Genetic screens in Drosophila melanogaster and Caenorhabditis elegans identified the kinase suppressor of Ras, Ksr, as a new component in the Ras intracellular signaling pathway. In these organisms, mutations in Ksr resulted in attenuation of Ras-mediated signaling. Homologs of Ksr have also been isolated from mice and humans; their precise role in Ras signaling is not well defined. Here, we present data showing interactions between the murine form of Ksr (mKsr-1) and other components of the Ras pathway.

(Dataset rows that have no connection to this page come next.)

(** A piece that does not fill the block goes to the buffer. *)
Lemma absorbs_short pad M ctx inp : absorbs pad M ctx -> bytes_ok inp -> zlen M mod r + zlen inp < r ->
  absorbs pad (M ++ inp) (set_bufsz (k_bufsz ctx + zlen inp) (set_buf (splice (k_buf ctx) (k_bufsz ctx) inp) ctx)).
Proof.
  intros (Hb & Hp & Hl & Hbok & HM & Hx & Hz & HA & Ht) Hok Hlt. rewrite SHA3_BUF_eq in Hl. pose proof (zlen_nonneg inp). pose proof (zlen_nonneg M).
  pose proof (Z.mod_pos_bound (zlen M) r ltac:(lia)) as Hm.
  assert (zlen (M ++ inp) / r = zlen M / r /\ zlen (M ++ inp) mod r = zlen M mod r + zlen inp) as [Ed Em].
  { rewrite zlen_app. pose proof (Z.div_mod (zlen M) r ltac:(lia)) as E.
    split; symmetry; [apply (Z.div_unique_pos _ r _ (zlen M mod r + zlen inp))|apply (Z.mod_unique_pos _ r (zlen M / r))]; lia. }
  unfold absorbs. cbn [k_block_size k_pad k_buf k_bufsz k_A k_xof_state set_bufsz set_buf]. rewrite Hz, Em, Ed.
  split_and!; [done|done|rewrite splice_zlen, ?SHA3_BUF_eq; lia|by apply splice_ok|by apply Forall_app_2|done|done| |].
  - pose proof (absorb_more 0 M inp) as E. rewrite Nat.add_0_r in E. by rewrite E.
  - unfold tail_of at 1. rewrite Ed, tail_app, <- Ht. unfold slice at 1. cbn [Z.to_nat]. rewrite drop_0, take_splice_end by lia. by unfold slice; cbn [Z.to_nat]; rewrite drop_0.
Qed.
(** A piece that fills the block. *)
Lemma absorbs_fill pad M ctx x st : absorbs pad M ctx -> bytes_ok x -> zlen M mod r + zlen x = r ->
  (st = XOF_STATE_INIT \/ st = XOF_STATE_ABSORB) ->
  let buf := splice (k_buf ctx) (k_bufsz ctx) x in
  absorbs pad (M ++ x) (set_bufsz 0 (set_A (absorb_n 1 (k_A ctx) (slice buf 0 r)) (set_xof_state st (set_buf buf ctx)))).
Proof.
  intros (Hb & Hp & Hl & Hbok & HM & Hx & Hz & HA & Ht) Hok Hlt Hst buf. rewrite SHA3_BUF_eq in Hl. pose proof (zlen_nonneg x). pose proof (zlen_nonneg M).
  pose proof (Z.mod_pos_bound (zlen M) r ltac:(lia)) as Hm. pose proof (div_nonneg M).
  assert (zlen (M ++ x) / r = zlen M / r + 1 /\ zlen (M ++ x) mod r = 0) as [Ed Em].
  { assert (zlen (M ++ x) = (zlen M / r + 1) * r) as -> by (rewrite zlen_app; pose proof (Z.div_mod (zlen M) r ltac:(lia)); lia).
    split; [by rewrite Z.div_mul by lia|by rewrite Z.mod_mul by lia]. }
  unfold absorbs. cbn [k_block_size k_pad k_buf k_bufsz k_A k_xof_state set_bufsz set_buf set_A set_xof_state]. rewrite Em, Ed.
  assert (slice buf 0 r = tail_of M ++ x) as Es.
  { rewrite <- Ht. unfold buf, slice. cbn [Z.to_nat]. rewrite !drop_0. replace r with (k_bufsz ctx + zlen x) at 1 by lia. rewrite take_splice_end by lia. by rewrite Hz. }
  split_and!; [done|done|unfold buf; rewrite splice_zlen, ?SHA3_BUF_eq; lia|by apply splice_ok|by apply Forall_app_2|done|done| |].
  - rewrite Z2Nat.inj_add, absorb_more by lia. by rewrite Es, HA.
  - unfold tail_of. rewrite Ed. rewrite drop_ge; [done|]. unfold zlen in *. pose proof (Z.div_mod (Z.of_nat (length M)) r ltac:(lia)). rewrite length_app. nia.
Qed.
(** Whole blocks, and what remains. *)
Lemma absorbs_rest pad M ctx inp st : absorbs pad M ctx -> bytes_ok inp -> zlen M mod r = 0 ->
  (st = XOF_STATE_INIT \/ st = XOF_STATE_ABSORB) ->
  let rem := zlen inp mod r in
  let ctx := set_A (absorb_n (Z.to_nat (zlen inp / r)) (k_A ctx) inp) (set_xof_state st ctx) in
  absorbs pad (M ++ inp) (if rem =? 0 then ctx else set_bufsz rem (set_buf (splice (k_buf ctx) 0 (slice inp (zlen inp - rem) rem)) ctx)).
Proof.
  intros (Hb & Hp & Hl & Hbok & HM & Hx & Hz & HA & Ht) Hok H0 Hst rem ctx'. rewrite SHA3_BUF_eq in Hl. pose proof (zlen_nonneg inp). pose proof (zlen_nonneg M).
  pose proof (Z.mod_pos_bound (zlen inp) r ltac:(lia)) as Hm. fold rem in Hm. pose proof (div_nonneg M). pose proof (div_nonneg inp).
  assert (tail_of M = []) as Et by (pose proof (tail_zlen M) as E; rewrite H0 in E; unfold zlen in E; destruct (tail_of M); [done|cbn in E; lia]).
  assert (zlen (M ++ inp) / r = zlen M / r + zlen inp / r /\ zlen (M ++ inp) mod r = rem) as [Ed Em].
  { rewrite zlen_app. pose proof (Z.div_mod (zlen M) r ltac:(lia)) as E. pose proof (Z.div_mod (zlen inp) r ltac:(lia)) as E'. fold rem in E'.
    split; symmetry; [apply (Z.div_unique_pos _ r _ rem)|apply (Z.mod_unique_pos _ r (zlen M / r + zlen inp / r))]; lia. }
  assert (zlen (slice inp (zlen inp - rem) rem) = rem) as Hls by (apply slice_length; pose proof (Z.mod_le (zlen inp) r); lia).
  assert (absorb_n (Z.to_nat (zlen inp / r)) (k_A ctx) inp = absorb_n (Z.to_nat (zlen (M ++ inp) / r)) zero_state (M ++ inp)) as EA.
  { rewrite Ed, Z2Nat.inj_add, absorb_more by lia. by rewrite Et, HA. }
  assert (tail_of (M ++ inp) = slice inp (zlen inp - rem) rem) as Etl.
  { unfold tail_of. rewrite Ed. replace (Z.to_nat (r * (zlen M / r + zlen inp / r))) with (Z.to_nat (r * (zlen M / r)) + Z.to_nat (r * (zlen inp / r)))%nat by nia.
    rewrite <- drop_drop, tail_app, Et. cbn [app]. unfold slice. replace (zlen inp - rem) with (r * (zlen inp / r)) by (pose proof (Z.div_mod (zlen inp) r ltac:(lia)); lia).
    rewrite take_ge; [done|]. rewrite length_drop. pose proof (Z.div_mod (zlen inp) r ltac:(lia)). unfold zlen in *. lia. }
  destruct (Z.eqb_spec rem 0) as [Hrem|Hrem]; unfold absorbs, ctx'; cbn [k_block_size k_pad k_buf k_bufsz k_A k_xof_state set_bufsz set_buf set_A set_xof_state]; rewrite Em.
  - rewrite Hrem in *. split_and!; [done|done|done|done|by apply Forall_app_2|done|lia|done|]. rewrite Etl. reflexivity.
  - split_and!; [done|done|rewrite splice_zlen, ?SHA3_BUF_eq; lia|by apply splice_ok, slice_ok|by apply Forall_app_2|done|done|done|].
    rewrite Etl. pose proof (slice_splice_same (k_buf ctx) 0 (slice inp (zlen inp - rem) rem)) as E. rewrite Hls in E. apply E; lia.
Qed.

Definition kept (ctx ctx' : KECCAK1600_CTX) : Prop := k_md_size ctx' = k_md_size ctx /\ k_meth ctx' = k_meth ctx.
Lemma absorbs_set_same pad M ctx : absorbs pad M ctx -> set_xof_state (k_xof_state ctx) ctx = ctx.
Proof. intros _. by destruct ctx. Qed.
Lemma ite_kept (b : bool) ctx c1 c2 : kept ctx c1 -> kept ctx c2 -> kept ctx (if b then c1 else c2).
Proof. by destruct b. Qed.

Lemma update_rest_eq pad M ctx inp : absorbs pad M ctx -> bytes_ok inp -> zlen M mod r = 0 ->
  exists ctx', update_rest complementing ctx inp = (true, ctx') /\ absorbs pad (M ++ inp) ctx' /\ kept ctx ctx'.
Proof.
  intros H Hok H0. pose proof (absorbs_A _ _ _ H) as HA. pose proof H as (Hb & _ & _ & _ & _ & Hx & _). unfold update_rest. rewrite Hb.
  assert ((if r <=? zlen inp then SHA3_absorb complementing (k_A ctx) inp (zlen inp) r else (k_A ctx, zlen inp)) =
    (absorb_n (Z.to_nat (zlen inp / r)) (k_A ctx) inp, zlen inp mod r)) as ->.
  { destruct (Z.leb_spec r (zlen inp)); [by apply SHA3_absorb_eq|]. pose proof (zlen_nonneg inp). by rewrite Z.div_small, Z.mod_small by lia. }
  eexists. split; [reflexivity|]. split; [|by apply ite_kept].
  pose proof (absorbs_rest pad M ctx inp (k_xof_state ctx) H Hok H0 Hx) as E. cbv zeta in E. by rewrite (absorbs_set_same pad M) in E.
Qed.
Lemma split_piece (inp : list Z) n : 0 <= n <= zlen inp -> slice inp 0 n ++ drop (Z.to_nat n) inp = inp /\ zlen (slice inp 0 n) = n.
Proof. intros Hn. split; [unfold slice; cbn [Z.to_nat]; rewrite drop_0; apply take_drop|apply slice_length; lia]. Qed.
Lemma not_squeezing pad M ctx : absorbs pad M ctx ->
  bool_decide (k_xof_state ctx = XOF_STATE_SQUEEZE) = false /\ bool_decide (k_xof_state ctx = XOF_STATE_FINAL) = false /\
  bool_decide (k_xof_state ctx = XOF_STATE_INIT) || bool_decide (k_xof_state ctx = XOF_STATE_ABSORB) = true.
Proof. intros (_ & _ & _ & _ & _ & Hx & _). by destruct Hx as [-> | ->]. Qed.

To gain insight into the biological function of Ksr, we used a yeast two-hybrid screen and found an interaction between the carboxy-terminal region of mKsr-1 and mitogen-activated protein (MAP) kinase kinase 1 (MAPKK-1 or MEK-1). An interaction was also detected between MAP kinase (also called extracellular signal-regulated kinase; ERK), and the amino-terminal region of mKsr-1. These interactions were recapitulated in COS-7 cells. Further, when COS-7 cells were transfected with either full-length mKsr-1 or only its carboxy-terminal region, an inhibition of serum-stimulated MAP kinase activation was observed. Microinjection of full-length mKsr-1 or its carboxy-terminal, but not its amino-terminal region, blocked serum-induced DNA synthesis in rat embryo fibroblasts. Co-injection of mKsr-1 with MEK-1 reversed the blockade.


Together with the data from genetic analyses, our findings lead us to propose that mKsr-1 may control MAP kinase signaling by serving as a scaffold protein that links MEK and its substrate ERK.